- Associated Press - Tuesday, April 22, 2014

FRANKFORT, Ky. (AP) - Beth Moore left her job - and her health insurance - to start her own company in January.

In March, while visiting Texas, she had an emergency appendectomy followed by a nasty bout with pneumonia that added up to more than $30,000 in medical bills.

But Moore was one of 413,410 Kentuckians who signed up for free or subsidized health insurance through kynect, Kentucky’s state-run health insurance marketplace made possible by the federal Affordable Care Act. So far, the most she has paid for her treatment is $150.

“If I had not had insurance (it) would have been catastrophic for me,” Moore said. “I’m very grateful that I am a resident of Kentucky and that this was an option for me.”

Moore told her story alongside Democratic Gov. Steve Beshear and other state officials Tuesday who were celebrating the end of the open-enrollment period of Kentucky’s health insurance marketplace. While signups on the federal website were delayed by numerous technical glitches, Kentucky’s system worked smoothly. At its peak, Beshear said, the state’s website processed more than 7,000 applications per day.

The final number is likely to grow because workers are still processing paper applications. Kynect’s next open enrollment period begins Nov. 15.

“We’re going to keep enrolling people until everybody in Kentucky who needs health coverage has it,” Beshear said.

About 80 percent of those 413,410 people have their health insurance through Medicaid, meaning the state and federal government pays for their health care. The other 20 percent purchased private plans, but - thanks to a government subsidy - at a discounted rate.

But the Affordable Care Act’s impact on Kentuckians who already have insurance is a different story. A survey of six Kentucky insurance brokers released earlier this month by Morgan Stanley showed that individual health insurance premiums in Kentucky have increased 29 percent in 2014.

“We expect the increases are largely due to the (Affordable Care Act),” the authors wrote.

Republican U.S. Sen. Mitch McConnell cited the study in an op-ed released Monday, where the five-term senator seeking re-election in November declared “Obamacare is no Kentucky success story.”

“Many are being forced to pay higher premiums, deductibles, and out-of-pocket costs often for a plan that offers less access to hospitals and their favorite doctor,” McConnell wrote.

And state Sen. Sara Beth Gregory, R-Monticello, noted state officials still don’t know how they will pay for the state’s growing Medicaid rolls. The federal government has pledged to pay the full cost of expansion for the first few years, followed by no less than 90 percent.

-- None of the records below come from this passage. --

(* ===== verification/Rdb.v ===== *)
(** The string layer of the RDB format (src/redis-7.0.11/src/rdb.c): types,
    times, lengths, integers, and strings saved as integers, compressed or as they
    are; with the string objects of object.c they load.

    A save function writes to [sink], the [rio *] that may be NULL
    ([rdbSavedObjectLen] only counts), and returns the number of octets, or -1.  A
    load function reads a [rio]; a failed assertion is [None]. *)

From S2P Require Import Prelude State Endian Util Lzf Rio.

Local Open Scope Z_scope.

Definition RDB_6BITLEN : Z := 0.
Definition RDB_14BITLEN : Z := 1.
Definition RDB_32BITLEN : Z := 0x80.
Definition RDB_64BITLEN : Z := 0x81.
Definition RDB_ENCVAL : Z := 3.
Definition RDB_LENERR : Z := 2 ^ 64 - 1.

Definition RDB_ENC_INT8 : Z := 0.
Definition RDB_ENC_INT16 : Z := 1.
Definition RDB_ENC_INT32 : Z := 2.
Definition RDB_ENC_LZF : Z := 3.

(** The flags of [rdbGenericLoadStringObject]. *)
Definition RDB_LOAD_NONE : Z := 0.
Definition RDB_LOAD_ENC : Z := Z.shiftl 1 0.
Definition RDB_LOAD_PLAIN : Z := Z.shiftl 1 1.
Definition RDB_LOAD_SDS : Z := Z.shiftl 1 2.
Definition has_flag (flags f : Z) : bool := negb (Z.land flags f =? 0).

(** The configuration, the allocator ([malloc n]: [n] octets can be allocated),
    what the stack of [lzf_compress] holds when a string is compressed, with the
    address of the string, and what a fresh local array holds. *)
Class RdbEnv := {
  rdb_compression : bool;
  malloc : Z -> bool;
  lzf_base : bytes -> Z;
  lzf_htab : bytes -> Z -> Z;
  junk : Z
}.

(** ** Allocation *)

(** [ztrymalloc(size) != NULL]. *)
Definition ztrymalloc `{RdbEnv} (size : Z) : bool :=
  if size >=? (2 ^ 64 - 1) / 2 then false else malloc size.

Definition hdrlen_for (initlen : Z) : Z :=
  if initlen =? 0 then 3
  else if initlen <? Z.shiftl 1 5 then 1
  else if initlen <? Z.shiftl 1 8 then 3
  else if initlen <? Z.shiftl 1 16 then 5
  else if initlen <? Z.shiftl 1 32 then 9
  else 17.

(** [sdstrynewlen(SDS_NOINIT,initlen) != NULL]; the assertion of [_sdsnewlen] fails
    when the size wraps around. *)
Definition sdstrynewlen `{RdbEnv} (initlen : Z) : option bool :=
  let total := u64 (hdrlen_for initlen + initlen + 1) in
  if total >? initlen then Some (ztrymalloc total) else None.

(** ** String objects (object.c) *)

Inductive robj := RawStr (s : bytes) | EmbStr (s : bytes) | IntStr (v : Z).

(** The loops of [sdsll2str]: the digits in reverse order, the swaps. *)
Fixpoint ll2str_digits (fuel : nat) (v : Z) : bytes :=
  match fuel with
  | O => []
  | S fuel => (48 + v mod 10) :: (if v / 10 =? 0 then [] else ll2str_digits fuel (v / 10))
  end.

Fixpoint swap_loop (fuel : nat) (m : bytes) (s p : Z) : option bytes :=
  if s <? p then
    match fuel with
    | O => None
    | S fuel => m ← swapb m s p; swap_loop fuel m (s + 1) (p - 1)
    end
  else Some m.

Definition sdsll2str (value : Z) : option bytes :=
  let v := if value <? 0 then (if value =? LLONG_MIN then LLONG_MAX + 1 else - value) else value in
  let l := ll2str_digits 20 v ++ (if value <? 0 then [45] else []) in
  swap_loop (length l) l 0 (Z.of_nat (length l) - 1).

Definition sdsfromlonglong (value : Z) : option bytes := sdsll2str value.

(** [createStringObjectFromLongLongForValue]: [long] has 64 bits, so the value is
    always held by the pointer (the shared objects hold the same values). *)
Definition createStringObjectFromLongLongForValue (value : Z) : robj := IntStr value.

Definition OBJ_ENCODING_EMBSTR_SIZE_LIMIT : Z := 44.

(** The bytes a string object stands for. *)
Definition robj_bytes (o : robj) : option bytes :=
  match o with RawStr s | EmbStr s => Some s | IntStr v => sdsll2str v end.

(** A computation that does not touch the stream and may fail an assertion. *)
Definition lift {S A} (o : option A) : ST S A := λ s, a ← o; Some (a, s).

(** ** Saving *)

Abbreviation sink B := (option (rio B)).

Section Save.
Context `{Host} `{BufAddr} `{RdbEnv} {B : Type} `{RioBackend B}.

Abbreviation SAVE A := (ST (sink B) A).

(** [if ((n = e) == -1) return -1;] and the code after it. *)
Definition or_return (m : SAVE Z) (k : Z -> SAVE Z) : SAVE Z :=
  n ← m; if n =? -1 then mret (-1) else k n.

Definition rdbWriteRaw (p : bytes) : SAVE Z := λ rdb,
  let len := Z.of_nat (length p) in
  match rdb with
  | None => Some (len, None)
  | Some r => '(ok, r) ← rioWrite p r; Some (if ok : bool then len else -1, Some r)
  end.

Definition rdbSaveType (type : Z) : SAVE Z := rdbWriteRaw [type].

(** The object representation of a 64 bit integer after [memrev64ifbe]. *)
Definition le64 (v : Z) : option bytes := memrev64ifbe (native_bytes 8 (u64 v)) 0.

Definition rdbSaveMillisecondTime (t : Z) : SAVE Z := t64 ← lift (le64 t); rdbWriteRaw t64.

(** A double is the 64 bits of its representation. *)
Definition rdbSaveBinaryDoubleValue (val : Z) : SAVE Z := v ← lift (le64 val); rdbWriteRaw v.

(** [htonl]. *)
Definition htonl (v : Z) : Z := if big_endian then v else intrev32 v.

Definition rdbSaveLen (len : Z) : SAVE Z :=
  if len <? Z.shiftl 1 6 then
    or_return (rdbWriteRaw [u8 (Z.lor (Z.land len 0xFF) (Z.shiftl RDB_6BITLEN 6))]) (λ _, mret 1)
  else if len <? Z.shiftl 1 14 then
    or_return (rdbWriteRaw [u8 (Z.lor (Z.land (Z.shiftr len 8) 0xFF) (Z.shiftl RDB_14BITLEN 6));
                            Z.land len 0xFF]) (λ _, mret 2)
  else if len <=? 2 ^ 32 - 1 then
    or_return (rdbWriteRaw [RDB_32BITLEN]) (λ _,
    or_return (rdbWriteRaw (native_bytes 4 (htonl (u32 len)))) (λ _, mret (1 + 4)))
  else
    or_return (rdbWriteRaw [RDB_64BITLEN]) (λ _,
    or_return (rdbWriteRaw (native_bytes 8 (htonu64 len))) (λ _, mret (1 + 8))).

(** The bytes put in [enc]; none when the function returns 0. *)
Definition rdbEncodeInteger (value : Z) : bytes :=
  if (value >=? - Z.shiftl 1 7) && (value <=? Z.shiftl 1 7 - 1) then
    [Z.lor (Z.shiftl RDB_ENCVAL 6) RDB_ENC_INT8; Z.land value 0xFF]
  else if (value >=? - Z.shiftl 1 15) && (value <=? Z.shiftl 1 15 - 1) then
    [Z.lor (Z.shiftl RDB_ENCVAL 6) RDB_ENC_INT16; Z.land value 0xFF; Z.land (Z.shiftr value 8) 0xFF]
  else if (value >=? - Z.shiftl 1 31) && (value <=? Z.shiftl 1 31 - 1) then
    [Z.lor (Z.shiftl RDB_ENCVAL 6) RDB_ENC_INT32; Z.land value 0xFF; Z.land (Z.shiftr value 8) 0xFF;
     Z.land (Z.shiftr value 16) 0xFF; Z.land (Z.shiftr value 24) 0xFF]
  else [].

Definition rdbTryIntegerEncoding (s : bytes) : bytes :=
  match string2ll s with Some value => rdbEncodeInteger value | None => [] end.

Definition rdbSaveLzfBlob (data : bytes) (original_len : Z) : SAVE Z :=
  let compress_len := Z.of_nat (length data) in
  or_return (rdbWriteRaw [Z.lor (Z.shiftl RDB_ENCVAL 6) RDB_ENC_LZF]) (λ n1,
  or_return (rdbSaveLen compress_len) (λ n2,
  or_return (rdbSaveLen original_len) (λ n3,
  or_return (rdbWriteRaw data) (λ n4, mret (n1 + n2 + n3 + n4))))).

(** The area [out] has [outlen + 1] octets, of which [outlen] are offered. *)
Definition rdbSaveLzfStringObject (s : bytes) : SAVE Z :=
  let len := Z.of_nat (length s) in
  if len <=? 4 then mret 0
  else
    let outlen := len - 4 in
    '(comprlen, out) ← lift (lzf_compress (lzf_base s) (lzf_htab s) s (replicate (Z.to_nat outlen) junk));
    if comprlen =? 0 then mret 0
    else rdbSaveLzfBlob (take (Z.to_nat comprlen) out) len.

Definition save_verbatim (s : bytes) : SAVE Z :=
  let len := Z.of_nat (length s) in
  or_return (rdbSaveLen len) (λ n,
  if len >? 0 then or_return (rdbWriteRaw s) (λ _, mret (n + len)) else mret n).

Definition rdbSaveRawString (s : bytes) : SAVE Z :=
  let len := Z.of_nat (length s) in
  let buf := if len <=? 11 then rdbTryIntegerEncoding s else [] in
  if Z.of_nat (length buf) >? 0 then
    or_return (rdbWriteRaw buf) (λ _, mret (Z.of_nat (length buf)))
  else if rdb_compression && (len >? 20) then
    or_return (rdbSaveLzfStringObject s) (λ n, if n >? 0 then mret n else save_verbatim s)
  else save_verbatim s.

Definition rdbSaveLongLongAsStringObject (value : Z) : SAVE Z :=
  let enc := rdbEncodeInteger value in
  if Z.of_nat (length enc) >? 0 then rdbWriteRaw enc
  else
    '(buf, enclen) ← lift (ll2string (replicate 32 junk) 0 32 value);
    if enclen <? 32 then
      digits ← lift (rd buf 0 (Z.to_nat enclen));
      or_return (rdbSaveLen enclen) (λ n,
      or_return (rdbWriteRaw digits) (λ m, mret (n + m)))
    else fail.

Definition rdbSaveStringObject (obj : robj) : SAVE Z :=
  match obj with
  | IntStr v => rdbSaveLongLongAsStringObject v
  | RawStr s | EmbStr s => rdbSaveRawString s
  end.

End Save.

(** ** Loading *)

(** What a loaded [void *] points to: an area of [zmalloc], an sds, an object. *)
Inductive loaded := LPlain (s : bytes) | LSds (s : bytes) | LObj (o : robj).

Section Load.
Context `{Host} `{BufAddr} `{RdbEnv} {B : Type} `{RioBackend B}.

Abbreviation LOAD A := (ST (rio B) A).

(** [if (rioRead(rdb,buf,len) == 0) return err;] and the code after it. *)
Definition read_or {A} (err : A) (len : Z) (k : bytes -> LOAD A) : LOAD A :=
  x ← rioRead len; match x with None => mret err | Some bs => k bs end.

Definition fail_or {A C} (err : A) (m : LOAD (option C)) (k : C -> LOAD A) : LOAD A :=
  x ← m; match x with None => mret err | Some c => k c end.

Definition rdbLoadType : LOAD Z := read_or (-1) 1 (λ b, mret (native_value b)).

Definition rdbLoadMillisecondTime (rdbver : Z) : LOAD Z :=
  read_or LLONG_MAX 8 (λ t64,
    t64 ← lift (if rdbver >=? 9 then memrev64ifbe t64 0 else Some t64);
    mret (i64 (native_value t64))).

Definition rdbLoadTime : LOAD Z := read_or (-1) 4 (λ t32, mret (i32 (native_value t32))).

(** The bits of the double. *)
Definition rdbLoadBinaryDoubleValue : LOAD (option Z) :=
  read_or None 8 (λ v, v ← lift (memrev64ifbe v 0); mret (Some (native_value v))).

Definition ntohl (v : Z) : Z := if big_endian then v else intrev32 v.

(** [*isencoded] and [*lenptr], or [None] where the code returns -1. *)
Definition rdbLoadLenByRef : LOAD (option (bool * Z)) :=
  read_or None 1 (λ b,
    let buf0 := native_value b in
    let type := Z.shiftr (Z.land buf0 0xC0) 6 in
    if type =? RDB_ENCVAL then mret (Some (true, Z.land buf0 0x3F))
    else if type =? RDB_6BITLEN then mret (Some (false, Z.land buf0 0x3F))
    else if type =? RDB_14BITLEN then
      read_or None 1 (λ b1, mret (Some (false, Z.lor (Z.shiftl (Z.land buf0 0x3F) 8) (native_value b1))))
    else if buf0 =? RDB_32BITLEN then
      read_or None 4 (λ l, mret (Some (false, ntohl (native_value l))))
    else if buf0 =? RDB_64BITLEN then
      read_or None 8 (λ l, mret (Some (false, ntohu64 (native_value l))))
    else mret None (* rdbReportCorruptRDB *)).

Definition rdbLoadLen : LOAD (bool * Z) :=
  x ← rdbLoadLenByRef; mret (match x with None => (false, RDB_LENERR) | Some x => x end).

(** The value of an integer-encoded string. *)
Definition load_integer (enctype : Z) : LOAD (option Z) :=
  let at_ (enc : bytes) i := nth i enc 0 in
  if enctype =? RDB_ENC_INT8 then read_or None 1 (λ enc, mret (Some (i8 (at_ enc 0%nat))))
  else if enctype =? RDB_ENC_INT16 then
    read_or None 2 (λ enc, mret (Some (i16 (Z.lor (at_ enc 0%nat) (Z.shiftl (at_ enc 1%nat) 8)))))
  else if enctype =? RDB_ENC_INT32 then
    read_or None 4 (λ enc, mret (Some (i32 (Z.lor (Z.lor (Z.lor (at_ enc 0%nat) (Z.shiftl (at_ enc 1%nat) 8))
                                                       (Z.shiftl (at_ enc 2%nat) 16))
                                                  (Z.shiftl (at_ enc 3%nat) 24)))))
  else mret None (* rdbReportCorruptRDB *).

Definition rdbLoadIntegerObject (enctype flags : Z) : LOAD (option loaded) :=
  fail_or None (load_integer enctype) (λ val,
    if has_flag flags RDB_LOAD_PLAIN || has_flag flags RDB_LOAD_SDS then
      '(buf, len) ← lift (ll2string (replicate (Z.to_nat LONG_STR_SIZE) junk) 0 LONG_STR_SIZE val);
      p ← lift (rd buf 0 (Z.to_nat len));
      mret (Some (if has_flag flags RDB_LOAD_PLAIN then LPlain p else LSds p))
    else if has_flag flags RDB_LOAD_ENC then
      mret (Some (LObj (createStringObjectFromLongLongForValue val)))
    else s ← lift (sdsfromlonglong val); mret (Some (LObj (RawStr s)))).

(** The area of [len] octets of a plain string or of an sds. *)
Definition try_alloc (plain : bool) (len : Z) : option bool :=
  if plain then Some (ztrymalloc len) else sdstrynewlen len.

Definition rdbLoadLzfStringObject (flags : Z) : LOAD (option loaded) :=
  let plain := has_flag flags RDB_LOAD_PLAIN in
  '(_, clen) ← rdbLoadLen;
  if clen =? RDB_LENERR then mret None else
  '(_, len) ← rdbLoadLen;
  if len =? RDB_LENERR then mret None else
  if negb (ztrymalloc clen) then mret None else
  ok ← lift (try_alloc plain len);
  if negb ok then mret None else
  read_or None clen (λ c,
    '(r, val) ← lift (lzf_decompress c (replicate (Z.to_nat len) junk));
    if returned r =? len then
      mret (Some (if plain then LPlain val
                  else if has_flag flags RDB_LOAD_SDS then LSds val
                  else LObj (RawStr val)))
    else mret None).

(** [if (len && rioRead(rdb,buf,len) == 0) return NULL; return buf;]. *)
Definition read_into (len : Z) (mk : bytes -> loaded) : LOAD (option loaded) :=
  if len =? 0 then mret (Some (mk []))
  else read_or None len (λ bs, mret (Some (mk bs))).

Definition rdbGenericLoadStringObject (flags : Z) : LOAD (option loaded) :=
  let encode := has_flag flags RDB_LOAD_ENC in
  let plain := has_flag flags RDB_LOAD_PLAIN in
  let sds := has_flag flags RDB_LOAD_SDS in
  '(isencoded, len) ← rdbLoadLen;
  if len =? RDB_LENERR then mret None
  else if isencoded : bool then
    if (len =? RDB_ENC_INT8) || (len =? RDB_ENC_INT16) || (len =? RDB_ENC_INT32)
    then rdbLoadIntegerObject len flags
    else if len =? RDB_ENC_LZF then rdbLoadLzfStringObject flags
    else mret None (* rdbReportCorruptRDB *)
  else if plain || sds then
    ok ← lift (try_alloc plain len);
    if negb ok then mret None
    else read_into len (if plain then LPlain else LSds)
  else if encode && (len <=? OBJ_ENCODING_EMBSTR_SIZE_LIMIT) then
    read_into len (λ s, LObj (EmbStr s))
  else
    ok ← lift (sdstrynewlen len);
    if negb ok then mret None
    else read_into len (λ s, LObj (RawStr s)).

Definition rdbLoadStringObject : LOAD (option loaded) := rdbGenericLoadStringObject RDB_LOAD_NONE.
Definition rdbLoadEncodedStringObject : LOAD (option loaded) := rdbGenericLoadStringObject RDB_LOAD_ENC.

End Load.
(** The server that loads. [lib_ok]: the scripting engine creates the library. *)
Record load_env := mk_load_env {
  ld_checksum : bool;                       (* server.rdb_checksum *)
  skip_checksum_validation : bool;
  loading_process_events_interval_bytes : Z;
  dbnum : Z;
  i_am_master : bool;                       (* iAmMaster() *)
  now : Z;                                  (* mstime() *)
  lfu_policy : bool;                        (* maxmemory_policy & MAXMEMORY_FLAG_LFU *)
  lru_clock : Z;                            (* LRU_CLOCK() *)
  lfu_minutes : Z;                          (* LFUGetTimeInMinutes() *)
  backlog_no_replicas : bool;               (* repl_backlog != NULL && listLength(slaves) == 0 *)
  lib_ok : bytes -> bool
}.

Record rdbSaveInfo := mk_rsi {
  repl_stream_db : Z;
  repl_id : option bytes;                   (* where repl_id_is_set *)
  repl_offset : Z
}.
Definition RDB_SAVE_INFO_INIT : rdbSaveInfo := mk_rsi (-1) None (-1).

(** The variables of the loop and what it fills. *)
Record lstate (O : Type) := mk_lstate {
  l_dbs : list (gmap bytes (lentry O));
  l_dbid : Z;
  l_expiretime : Z;
  l_lru_idle : Z;
  l_lfu_freq : Z;
  l_rsi : option rdbSaveInfo;
  l_functions : list bytes;
  l_used_mem : Z;                           (* server.loading_rdb_used_mem *)
  l_keys_loaded : Z;                        (* server.rdb_last_load_keys_loaded *)
  l_keys_expired : Z;                       (* server.rdb_last_load_keys_expired *)
  l_empty_keys : Z;
  l_fed : list (Z * bytes)                  (* the deletions sent to the backlog *)
}.
Arguments mk_lstate {O}.
Arguments l_dbs {O}.
Arguments l_dbid {O}.
Arguments l_expiretime {O}.
Arguments l_lru_idle {O}.
Arguments l_lfu_freq {O}.
Arguments l_rsi {O}.
Arguments l_functions {O}.
Arguments l_used_mem {O}.
Arguments l_keys_loaded {O}.
Arguments l_keys_expired {O}.
Arguments l_empty_keys {O}.
Arguments l_fed {O}.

“It’s not a surprise you can sign people up for something that is free,” she said. “Ultimately we will have to figure out how the state will come up with the money to pay for the expansion. That’s a question that remains completely unaddressed.”

Beshear dismissed that criticism, saying “these critics continue apparently to sit in their own echo chambers and talk to each other.”

“It has become popular to blame the rain on the Affordable Care Act,” he said. “Health care costs have slowed down considerably over the last couple of years. Now, can I say that the Affordable Care Act caused all of that? No. The same as the opponents can’t say that somebody’s increase in premiums is caused by the Affordable Care Act.”